Still, the clinical staff managed by the provider can provide the CCM services to patients under general supervision from the billing practitioner on an incident to basis.
Certain other codes can be billed with CCM, while others cannot, Koyfman noted. Transitional care and CCM can be billed together, but CCM cannot be billed with home healthcare supervision, hospice care supervision, or certain end-stage renal disease.
When implemented consistently, CCM can have a significant financial payoff for providers. If 100 patients stay on CCM for a year, for example, this could generate about $80,000 while also improving patient satisfaction with care, Koyfman noted.
Doing care coordination in-house vs outsourcing is another question, considering the workload of managing patients.

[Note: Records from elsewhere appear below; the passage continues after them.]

Record InvocationState := mkState { consecutive_failures : Z; quarantine : QuarantineState }.

Definition InvocationState_new : InvocationState := mkState 0 Healthy.

Definition backoff_for (failures : Z) : Z :=
  default 0 (BACKOFF_SCHEDULE_MS !! Nat.min (Z.to_nat (sat_sub failures 1)) (length BACKOFF_SCHEDULE_MS - 1)).

Definition record_success (s : InvocationState) : InvocationState := mkState 0 (quarantine s).

Definition record_failure (quota : ToolQuota) (reason : string) (s : InvocationState) : InvocationState * Z :=
  let n := sat_add u32_max (consecutive_failures s) 1 in
  let q := match quarantine s with
           | Healthy => if quarantine_threshold quota <=? n then Quarantined n reason else Healthy
           | q => q
           end in
  (mkState n q, backoff_for n).

Definition lift_quarantine (s : InvocationState) : InvocationState := mkState 0 Healthy.

(** The refusals of the two handlers. *)
Inductive handler_kind := Process | Sandbox.

Inductive PolicyError := PolicyQuarantined (reason : string) | ConcurrencyExhausted.

Definition map_policy_error (kind : handler_kind) (tool : ToolName) (err : PolicyError) : BamlRtError :=
  let t := tool_name_display tool in
  let prefix := match kind with Process => "external_" | Sandbox => "sandbox_" end in
  let noun := match kind with Process => "tool '" | Sandbox => "sandbox tool '" end in
  match err with
  | PolicyQuarantined reason =>
      ToolClassified (mkClassified (prefix +:+ t +:+ "_quarantined") Fatal
        (noun +:+ t +:+ "' is quarantined: " +:+ reason)
        (Some match kind with
              | Process => "Tool is temporarily disabled after repeated failures; lift quarantine to resume invocations"
              | Sandbox => "Tool is temporarily disabled after repeated failures; lift quarantine to resume"
              end) None)
  | ConcurrencyExhausted =>
      ToolClassified (mkClassified (prefix +:+ t +:+ "_concurrency_exhausted") HostRetriable
        (noun +:+ t +:+ "' concurrency slot unavailable")
        (Some "Retry after another in-flight invocation completes") (Some 100))
  end.

Definition with_backoff_retry_after (show : BamlRtError -> string) (err : BamlRtError) (backoff : Z) : BamlRtError :=
  let c := match err with ToolClassified c => c | _ => from_baml_error show err end in
  ToolClassified match retry_after_ms c with
                 | None => mkClassified (code c) (disposition c) (message c) (hint c) (Some (Z.min backoff u64_max))
                 | Some _ => c
                 end.

(** ** Drift *)

Inductive Verdict := Verified | Drifted (observed : string).

Inductive lifecycle :=
| SchemaDrift (tool_name expected observed : string)
| QuarantineEvent (tool_name reason : string) (failures : Z).

Definition drift_error (tool : ToolName) (expected observed : string) : BamlRtError :=
  let t := tool_name_display tool in
  ToolClassified (mkClassified ("external_" +:+ t +:+ "_schema_drift") Fatal
    ("external tool '" +:+ t +:+ "' schema drift: approved snapshot digest " +:+ expected +:+ " but live tool reports "
     +:+ observed +:+ "; operator must refresh and re-approve the snapshot")
    (Some "The deployed tool's input/output schema no longer matches its approved snapshot. Run `agent-platform external-tool refresh <name>` and redeploy.")
    None).

Definition run_check (expected : string) (digest : json -> json -> string) (tool : ToolName) (input output : json)
    : Verdict * list lifecycle :=
  let observed := digest input output in
  if String.eqb observed expected then (Verified, [])
  else (Drifted observed, [SchemaDrift (tool_name_display tool) expected observed]).

(** ** Reads *)

(** The answer of a read. *)
Definition answer : Type := result (option json) BamlRtError.

Inductive pc :=
| Guard (input : json)                                   (* before [ensure_verified] *)
| Acquire (input : json)                                 (* before the quarantine check *)
| Queue (input : json)                                   (* waits for a slot *)
| Call (input : json)                                    (* holds a slot, the tool runs *)
| Succeeded (output : json)                              (* before [record_success] *)
| Failed (err : BamlRtError)                             (* before the first [current_state] *)
| Failing (was_quarantined : bool) (err : BamlRtError)   (* before [record_failure] *)
| Counted (was_quarantined : bool) (err : BamlRtError) (backoff : Z)
| Over (r : answer).

Definition holds_slot (p : pc) : bool :=
  match p with Call _ | Succeeded _ | Failed _ | Failing _ _ | Counted _ _ _ => true | _ => false end.
Definition same_reads (t u : RefTable) (items : list PromptProjectionItem) : Prop :=
  Forall (fun item => forall x, read_ref item = Some x -> archived u x = archived t x) items.

Lemma project_replay items t rd t1 rows u :
  reader_ext rd -> project items t rd opts = Done (t1, rows) ->
  history_stable_key_to_n t1 ⊆ history_stable_key_to_n u -> same_reads t u items ->
  exists u1, project items u rd opts = Done (u1, rows) /\ history_stable_key_to_n u ⊆ history_stable_key_to_n u1.
Proof.
  intros Hrd. revert t t1 rows u. induction items as [|item items IH]; simpl; intros t t1 rows u Hp Hn Ha.
  - injection Hp as <- <-. exists u. done.
  - destruct (item_rows item t rd opts) as [[ta ra]|] eqn:E; simpl in Hp; [|done].
    destruct (project items ta rd opts) as [[tb rb]|] eqn:E2; simpl in Hp; [|done]. injection Hp as <- <-.
    apply Forall_cons in Ha as [Ha1 Ha2]. pose proof (project_numbering _ _ _ _ _ E2) as Hab.
    destruct (item_rows_replay item t rd ta ra u) as (ua & Hr1 & Hr2 & Hr3); [done|done|by etrans|done|].
    destruct (IH ta tb rb ua) as (ub & Hb1 & Hb2); [done|by etrans| |].
    { eapply Forall_impl; [exact Ha2|]. simpl. auto. }
    exists ub. rewrite Hr1. simpl. rewrite Hb1. simpl. split; [done|by etrans].
Qed.

Lemma project_app items more t rd :
  project (items ++ more) t rd opts =
  let! (t1, rows) := project items t rd opts in
  let! (t2, rows') := project more t1 rd opts in Done (t2, rows ++ rows').
Proof.
  revert t. induction items as [|item items IH]; simpl; intros t.
  - by destruct (project more t rd opts) as [[]|].
  - destruct (item_rows item t rd opts) as [[ta ra]|]; simpl; [|done]. rewrite IH.
    destruct (project items ta rd opts) as [[tb rb]|]; simpl; [|done].
    destruct (project more tb rd opts) as [[tc rc]|]; simpl; [|done]. by rewrite app_assoc.
Qed.

(** *** No panic *)

(** The texts of an item are UTF-8, as every Rust string is. *)
Definition item_utf8 (item : PromptProjectionItem) : Prop :=
  match pi_content item with
  | PToolResult _ v | PToolError _ v =>
      Forall (fun l => valid_utf8 l = true) (render_lines to_string (strip_vacuous_citation_fields v))
  | PSessionStep s =>
      (forall v, send_done_replay_payload s = Some v -> Forall (fun l => valid_utf8 l = true) (render_lines to_string v)) /\
      (forall ls, read_replay_lines s = Some ls -> Forall (fun l => valid_utf8 l = true) ls)
  | _ => True
  end.

Definition reader_total (rd : option ArchiveReader) : Prop :=
  forall r t a g o l, rd = Some r -> archive_readable t -> exists out, r t a g o l = Done out.

Lemma rendered_wf_from_lines ls : Forall (fun l => valid_utf8 l = true) ls -> rendered_wf (RenderedContent_from_lines ls).
Proof. intros H. by exists ls. Qed.

Lemma grep_paginate_total c g o l : rendered_wf c -> exists page, grep_paginate is_match c g o l = Done page.
Proof. intros (ls & Hl)%rendered_wf_lines. eexists. by rewrite (grep_paginate_lines _ _ _ _ _ ls). Qed.

Lemma session_body_total c a g o l :
  rendered_wf c -> exists s, format_session_read_body_from_rendered Regex_new is_match c a g o l = Done s.
Proof.
  intros Hc. unfold format_session_read_body_from_rendered.
  match goal with |- context [grep_paginate is_match c ?g ?o ?l] => destruct (grep_paginate_total c g o l Hc) as [page ->] end.
  eexists. done.
Qed.

Lemma vtable_read_total t a g o l :
  archive_readable t -> exists out, format_session_read_from_vtable Regex_new is_match t a g o l = Done out.
Proof.
  intros Hr. unfold format_session_read_from_vtable. destruct (ShortRef_parse_loose a) as [r|]; simpl; [|by eexists].
  destruct (RefTable_get t r) as [e|] eqn:E; simpl; [|by eexists].
  assert (rendered_wf (RefTable.content e)) as Hwf by (apply (Hr r); unfold archived; by rewrite E).
  destruct (session_body_total (RefTable.content e) a g o (PageLimit_new l) Hwf) as [s ->]. simpl. eauto.
Qed.

Lemma unnumbered_total t rd item :
  archive_readable t -> reader_total rd -> item_utf8 item -> exists e, unnumbered_entry t rd item = Done e.
Proof.
  intros Hr Hrd Hu. unfold unnumbered_entry, item_utf8 in *. destruct (pi_content item) as [| | n v|n v|s| |]; try by eexists.
  1,2: unfold tool_value_to_rendered_entry; destruct (is_status_only v); [by eexists|];
    apply rendered_wf_from_lines in Hu; unfold render_to_lines;
    match goal with |- context [grep_paginate is_match ?c ?g ?o ?l] => destruct (grep_paginate_total c g o l Hu) as [page ->] end;
    simpl; repeat case_match; by eexists.
  assert (forall a g o l, exists e, read_entry Regex_new is_match t rd s a g o l = Done e) as Hread;
    [|destruct (sp_op s); eauto].
  intros a g o l. unfold read_entry. destruct Hu as [_ Hu].
  destruct (read_replay_lines s) as [[|x xs]|] eqn:E.
  2: { specialize (Hu _ eq_refl). assert (rendered_wf (RenderedContent_from_lines
         (List.filter (fun l => negb (is_empty_str l)) (x :: xs)))) as Hwf.
       { apply rendered_wf_from_lines. apply List.Forall_forall. intros y [Hy _]%List.filter_In.
         rewrite List.Forall_forall in Hu. by apply Hu. }
       destruct (session_body_total _ a g o (PageLimit_new l) Hwf) as [out ->]. simpl. eauto. }
  all: destruct (vtable_read_total t a g o l Hr) as [[out|] ->]; simpl; eauto.
  all: destruct rd as [r|]; simpl; [|by eexists].
  all: destruct (Hrd r t a g o l eq_refl Hr) as [[out|] ->]; simpl; eauto.
Qed.
(* ===== verification/RefHydrator.v ===== *)
(** * The ref table of a turn, and the prompt built on it

    [baml-rt-provenance/src/surreal_store/ref_table_hydrator.rs] (a [RefTable]
    rebuilt from the durable registries of [DurableRefs]),
    [baml-rt-a2a/src/conversation_context/projecting_provider.rs] (the prompt of
    a turn with a store) and [context_compaction/render.rs] (the text that
    compaction measures and summarises).  The rows of the conversation are an
    argument; the registries are the stores of [DurableRefs], run by one caller. *)

From stdpp Require Import base list strings gmap sorting.
From Stdlib Require Import ZArith Lia Ascii.
From S2P Require Import Prelude RustStr ArchiveRead RefTable Json Ids Errors ToolNames Render PromptProjection ConversationView DurableRefs.

Open Scope string_scope.
Open Scope list_scope.
Open Scope Z_scope.

Definition map_ok {A B E} (f : A -> B) (c : result A E) : result B E :=
  match c with Ok a => Ok (f a) | Err e => Err e end.

(** ** Hydration *)

(** [u32::try_from(z).unwrap_or(d)] *)
Definition u32_or (d z : Z) : Z := if (0 <=? z) && (z <=? u32_max) then z else d.

(** One row of [archive_body]: refs with local 0 and entries that do not decode
    are skipped. *)
Definition hydrate_body (t : RefTable) (row : (Z * Z) * (string * json)) : RefTable :=
  let '((p0, l0), (_, entry_json)) := row in
  let p := u32_or 1 p0 in
  let l := u32_or 0 l0 in
  if l =? 0 then t
  else match entry_from_json entry_json with
       | Ok entry => insert_virtual_archive_ref t (mkShortRef p l) entry
       | Err _ => t
       end.

Definition hydrate_archive_bodies (ast : ArchiveRefs.store) (t : RefTable) : RefTable :=
  foldl hydrate_body t (map_to_list (ArchiveRefs.bodies ast)).

(** The rows of the registry, each with the text the caller or the
    conversation has for its activity. *)
Fixpoint hydrate_history (texts : string -> string) (rows : list (string * string * Z)) (t : RefTable) : outcome RefTable :=
  match rows with
  | [] => Done t
  | (anchor, source, n) :: rest =>
      let! t' := insert_virtual_history t n (mkHistoryEntry anchor source) (texts anchor) in
      hydrate_history texts rest t'
  end.

(** The entries a projection will number: activity, source, text. *)
Fixpoint overlay_history (st : HistoryRefs.store) (es : list (string * string * string)) (t : RefTable)
    : HistoryRefs.store * outcome (result RefTable ProvenanceError) :=
  match es with
  | [] => (st, Done (Ok t))
  | (anchor, source, text) :: rest =>
      let (st', r) := HistoryRefs.history_ref_ensure st anchor source in
      match r with
      | Err e => (st', Done (Err e))
      | Ok n =>
          match insert_virtual_history t n (mkHistoryEntry anchor source) text with
          | Panic => (st', Panic)
          | Done t' => overlay_history st' rest t'
          end
      end
  end.

Section Hydrator.
Context {regex : Type}.
Variable Regex_new : string -> result regex string.
Variable is_match : regex -> string -> bool.
Variable to_string to_string_pretty : json -> string.
Variable handler : ToolName -> option (json -> string).

Definition conversation_item_history_text (i : item) : option string :=
  match ConversationView.content i with
  | Message text _ => if blank text then None else Some text
  | ToolCall tc => Some (tc_tool_name tc +:+ " " +:+ to_string (tc_args tc))
  | _ => None
  end.

(** [map.entry(anchor).or_insert(text)]: the first text of an activity stays. *)
Definition fallback_texts (items : list item) : gmap string string :=
  foldl (fun m i =>
    match conversation_item_history_text i with
    | Some text => match m !! ConversationView.activity_anchor i with
                   | None => <[ConversationView.activity_anchor i := text]> m
                   | Some _ => m
                   end
    | None => m
    end) ∅ items.

(** [conversation] is the read of the whole conversation, done only when some
    activity of the registry has no known text. *)
Definition hydrate_ref_table (st : HistoryRefs.store) (ast : ArchiveRefs.store)
    (conversation : result (list item) ProvenanceError) (known_text : gmap string string)
    : outcome (result RefTable ProvenanceError) :=
  match HistoryRefs.history_ref_list_for_context st with
  | Err e => Done (Err e)
  | Ok rows =>
      let needs_read := existsb (fun r => negb (bool_decide (is_Some (known_text !! r.1.1)))) rows in
      match (if needs_read then map_ok fallback_texts conversation else Ok ∅) with
      | Err e => Done (Err e)
      | Ok fallback =>
          let texts anchor := default EmptyString (opt_or (known_text !! anchor) (fallback !! anchor)) in
          let! t := hydrate_history texts rows RefTable_new in
          Done (Ok (hydrate_archive_bodies ast t))
      end
  end.

(** The history entry of one item, as the hydrator computes it. *)
Definition hydrated_entry (item : PromptProjectionItem) : option (string * string * string) :=
  let anchor := pi_activity_anchor item in
  match pi_content item with
  | PMessage text _ => if blank text then None else Some (anchor, "message", text)
  | PToolCall tool_name args =>
      let desc0 := describe_invocation_with_hint handler (Some tool_name) args in
      let desc := if blank desc0 then to_string_pretty args else desc0 in
      if blank desc then None else Some (anchor, "tool_call", desc)
  | PPlanning plan =>
      if blank (pp_summary plan) then None
      else Some (anchor, "plan",
        "[planning:" +:+ PlanningProjectionKind_as_wire_str (pp_kind plan) +:+ "] " +:+ pp_summary plan +:+
        match pp_detail plan with
        | Some detail => if blank detail then EmptyString else " — " +:+ detail
        | None => EmptyString
        end)
  | PCompactionSummary summary _ _ => if blank summary then None else Some (anchor, "compaction", summary)
  | _ => None
  end.

(** [collect] into a map: the last text of an activity wins. *)
Definition known_texts (es : list (string * string * string)) : gmap string string :=
  foldl (fun m e => <[e.1.1 := e.2]> m) ∅ es.

Definition prepare_ref_table_for_projection (st : HistoryRefs.store) (ast : ArchiveRefs.store)
    (conversation : result (list item) ProvenanceError) (items : list PromptProjectionItem)
    : HistoryRefs.store * outcome (result RefTable ProvenanceError) :=
  let history_entries := omap hydrated_entry items in
  let (st1, r) := HistoryRefs.sync_history_refs_for_projection st (fst <$> history_entries) in
  match r with
  | Err e => (st1, Done (Err e))
  | Ok _ =>
      match hydrate_ref_table st1 ast conversation (known_texts history_entries) with
      | Panic => (st1, Panic)
      | Done (Err e) => (st1, Done (Err e))
      | Done (Ok t) => overlay_history st1 history_entries t
      end
  end.

(** ** The prompt of a turn *)

(** What a turn reads and leaves: the registries and the tables of all contexts. *)
Record turn_state := mkTurn {
  ts_history : HistoryRefs.store;
  ts_archive : ArchiveRefs.store;
  ts_tables : option ContextRefTables;
}.

(** [tables.insert(context_id, prepared)]: the context gets a new cell. *)
Definition replace_table (tables : ContextRefTables) (ctx : string) (t : RefTable) : ContextRefTables :=
  mkTables (<[ctx := next_cell tables]> (ctx_cell tables)) (<[next_cell tables := t]> (heap tables)) (S (next_cell tables)).

(** [project_conversation_to_json] with a provenance store.  The archive reader
    looks the table of the context up in the shared map, where it is the table
    being projected into; without a map there is no reader. *)
Definition project_conversation_to_json (s : turn_state) (ctx : string)
    (rows : result (list item) ProvenanceError) (conversation : result (list item) ProvenanceError)
    : turn_state * outcome (result (option json) ProvenanceError) :=
  match rows with
  | Err e => (s, Done (Err e))
  | Ok items =>
      match omap provenance_item_to_projection_item items with
      | [] => (s, Done (Ok None))
      | projection_items =>
          let (st', prepared) := prepare_ref_table_for_projection (ts_history s) (ts_archive s) conversation projection_items in
          match prepared with
          | Panic => (mkTurn st' (ts_archive s) (ts_tables s), Panic)
          | Done (Err e) => (mkTurn st' (ts_archive s) (ts_tables s), Done (Err e))
          | Done (Ok t) =>
              let rd := match ts_tables s with Some _ => Some (table_reader Regex_new is_match) | None => None end in
              match project_prompt_context Regex_new is_match to_string to_string_pretty handler projection_items t rd with
              | Panic => (mkTurn st' (ts_archive s) ((fun ts => replace_table ts ctx t) <$> ts_tables s), Panic)
              | Done (t', history) =>
                  (mkTurn st' (ts_archive s) ((fun ts => replace_table ts ctx t') <$> ts_tables s), Done (Ok (Some history)))
              end
          end
      end
  end.

(** ** Text for compaction *)

Definition compaction_operational_line (i : item) : option string :=
  match ConversationView.content i with
  | Operational o =>
      if operational_is_meaningful o then Some (ConversationView.role i +:+ ": " +:+ op_summary o) else None
  | _ => None
  end.

Definition render_items_with_ref_table (items : list item) (t : RefTable) : outcome (RefTable * string) :=
  let ops := omap compaction_operational_line items in
  match omap provenance_item_to_projection_item items with
  | [] => Done (t, join nl_str ops)
  | projection_items =>
      let! (t', history) := project_prompt_context Regex_new is_match to_string to_string_pretty handler projection_items t None in
      let rendered := format_conversation_history_transcript to_string (default [] (as_array history)) in
      Done (t', join nl_str ((if blank rendered then [] else [rendered]) ++ ops))
  end.
(* ===== verification/SessionPlan.v ===== *)
(** * Executing a session plan

    [baml-rt-quickjs/src/baml/tool_session_plan.rs]: one fragment of a plan
    (Open, Send, SearchRead, PageRead, Finish, Abort) run against the session
    handle, with synthetic opens for bare Sends, suppression of repeated Sends,
    and clean-up of one-shot sessions; the archiving of a completed Send in
    [tool_session_handle.rs]; [tool_dispatch.rs].  It composes [PlanExtraction],
    [ToolSessions], [RefTable], [ArchiveRead], [Render] and [Signature]. *)

From stdpp Require Import base list strings gmap.
From Stdlib Require Import ZArith Lia.
From S2P Require Import Prelude RustStr ArchiveRead RefTable Json Ids Interceptor EffectBus Errors ToolNames Signature Render StepExecutor PlanExtraction ToolSessions.

Open Scope Z_scope.
Open Scope string_scope.
Open Scope list_scope.

(** ** The world of a plan *)

(** The handle's environment with the reference tables of all contexts. *)
Record world (E : Type) := mkWorld { w_env : E; w_tables : ContextRefTables }.
Arguments mkWorld {E}. Arguments w_env {E}. Arguments w_tables {E}.

(** What a plan needs beyond the handle: tool metadata and descriptions, the
    archive store behind the tables if there is one, JSON and regex engines. *)
Class PlanEnv (E regex : Type) := {
  all_metadata : list ToolFunctionMetadata;
  registry_execute : string -> json -> ContextId -> AgentId -> E -> result json BamlRtError * E;
  describe_archive_action_for : string -> json -> option string;
  describe_invocation_with_hint : string -> json -> string;
  archive_ref_store : bool;
  archive_allocate_and_put : ContextId -> AgentId -> ActivityAnchorId -> ArchiveEntry -> E -> result ShortRef BamlRtError * E;
  archive_get_body : ContextId -> ShortRef -> E -> result (option ArchiveEntry) BamlRtError * E;
  current_correlation_id : option string;
  serde_to_string : json -> string;
  serde_from_str : string -> result json string;
  regex_new : string -> result regex string;
  regex_is_match : regex -> string -> bool
}.

(** [ToolRegistry::get_metadata] *)
Definition metadata_of (metadata : list ToolFunctionMetadata) (name : string) : option ToolFunctionMetadata :=
  t ← ok (tool_name_parse name);
  find (fun m => bool_decide (md_name m = t)) metadata.

Definition table_at (ts : ContextRefTables) (cell : nat) : RefTable := default RefTable_new (heap ts !! cell).
Definition set_table (ts : ContextRefTables) (cell : nat) (t : RefTable) : ContextRefTables :=
  mkTables (ctx_cell ts) (<[cell := t]> (heap ts)) (next_cell ts).

(** ** Archiving a completed Send *)

Section Archiving.
Context {E regex : Type} `{ToolEnv E} `{PlanEnv E regex}.

Definition send_entry (tool : string) (input output : json) (anchor : ActivityAnchorId) : ArchiveEntry :=
  let action_identity := describe_archive_action_for tool input in
  let summary :=
    match action_identity with
    | Some _ => None
    | None => Some (describe_invocation_with_hint tool (JObj [("op", JStr "Send"); ("input", input)]))
    end in
  with_send_signature
    (with_action_identity (ArchiveEntry_new (render_to_lines serde_to_string output) tool summary anchor "tool_result") action_identity)
    (Some (Signature.send_signature serde_to_string tool input)).

Definition header_of (t : RefTable) (r : ShortRef) (missing : string) : result (string * string) BamlRtError :=
  match RefTable_get t r with
  | Some e => Ok (ShortRef_display r, ArchiveEntry_display_header e r)
  | None => Err (InvalidArgument missing)
  end.

Definition archive_send_result (id : ToolSessionId) (tool : string) (input output : json) (anchor : ActivityAnchorId)
    (scope : RuntimeScope) (w : world E) : result (string * string) BamlRtError * world E :=
  let entry := send_entry tool input output anchor in
  let '(ts, cell) := get_or_create_ref_table (w_tables w) (scope_context_id scope) in
  if archive_ref_store then
    let '(r, e) := archive_allocate_and_put (scope_context_id scope) (scope_agent_id scope) anchor entry (w_env w) in
    match r with
    | Err err => (Err err, mkWorld e ts)
    | Ok r =>
        let t := RefTable_insert_at (table_at ts cell) r entry in
        (header_of t r "archive insert failed after Surreal allocate", mkWorld e (set_table ts cell t))
    end
  else
    let '(t, r) := RefTable_insert (table_at ts cell) entry in
    (header_of t r "archive insert failed (memory path)", mkWorld (w_env w) (set_table ts cell t)).

Definition lift {A} (f : E -> A * E) (w : world E) : A * world E :=
  let '(a, e) := f (w_env w) in (a, mkWorld e (w_tables w)).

Pros of outsourcing include quick implementation, a lower price tag because, no need for additional management, no need for any new technology platforms, and the scalability of outsourced help. Still, this option offers less ability to manage the team, less work visibility, potentially less integrity, less engaged providers, and less collaboration.
For physicians outsourcing CCM, it is crucial to evaluate the clinical team, technology platforms, billing practices, and fees. A clinical team with proper licensing, bilingual staff, open lines of communication, escalation protocol for incidents that need physician attention, the attrition rate, and their management.
“Why? I met a pretty large [CCM] vendor whose manager is… a veterinary technician,” Koyfman recalled, eliciting a collective gasp from the crowd. “A veterinary technician was managing nurses.”
Validating software is also important, with countless options of varying quality. The software’s reporting frequency and thoroughness; availability of a consent template, care plan, and clock for timing; EMR integration; and the software’s capabilities in terms of tracking multiple billing tracks are things to looks at. The fees also vary substantially, Koyfman noted.
Koyfman closed with a reiteration of best practices for successful and ethical CCM implementation that benefits both patients and providers, regardless of whether CCM is outsourced or done internally.
Regular team meetings, analysis of root causes of hospitalization and readmission, regular clinical conferences, and a designated person on the internal care team to be accountable for CCM activities—whether outsources or in-practice—are all key best practices, she said.
A range of challenges still exist in the space. Patient out-of-pocket costs can vary depending on insurance plans and lead to dissatisfaction, and patient reachout and enrollment can be challenging. Some patients may also not be engaged with CCM, or may agree at first but make follow-through challenging. In the same vein, providers may not be as involved with CCM as they can or should be. Verifying patient eligibility, which varies based on what else is being billed and whether another provider has already billed for it, is not always simple.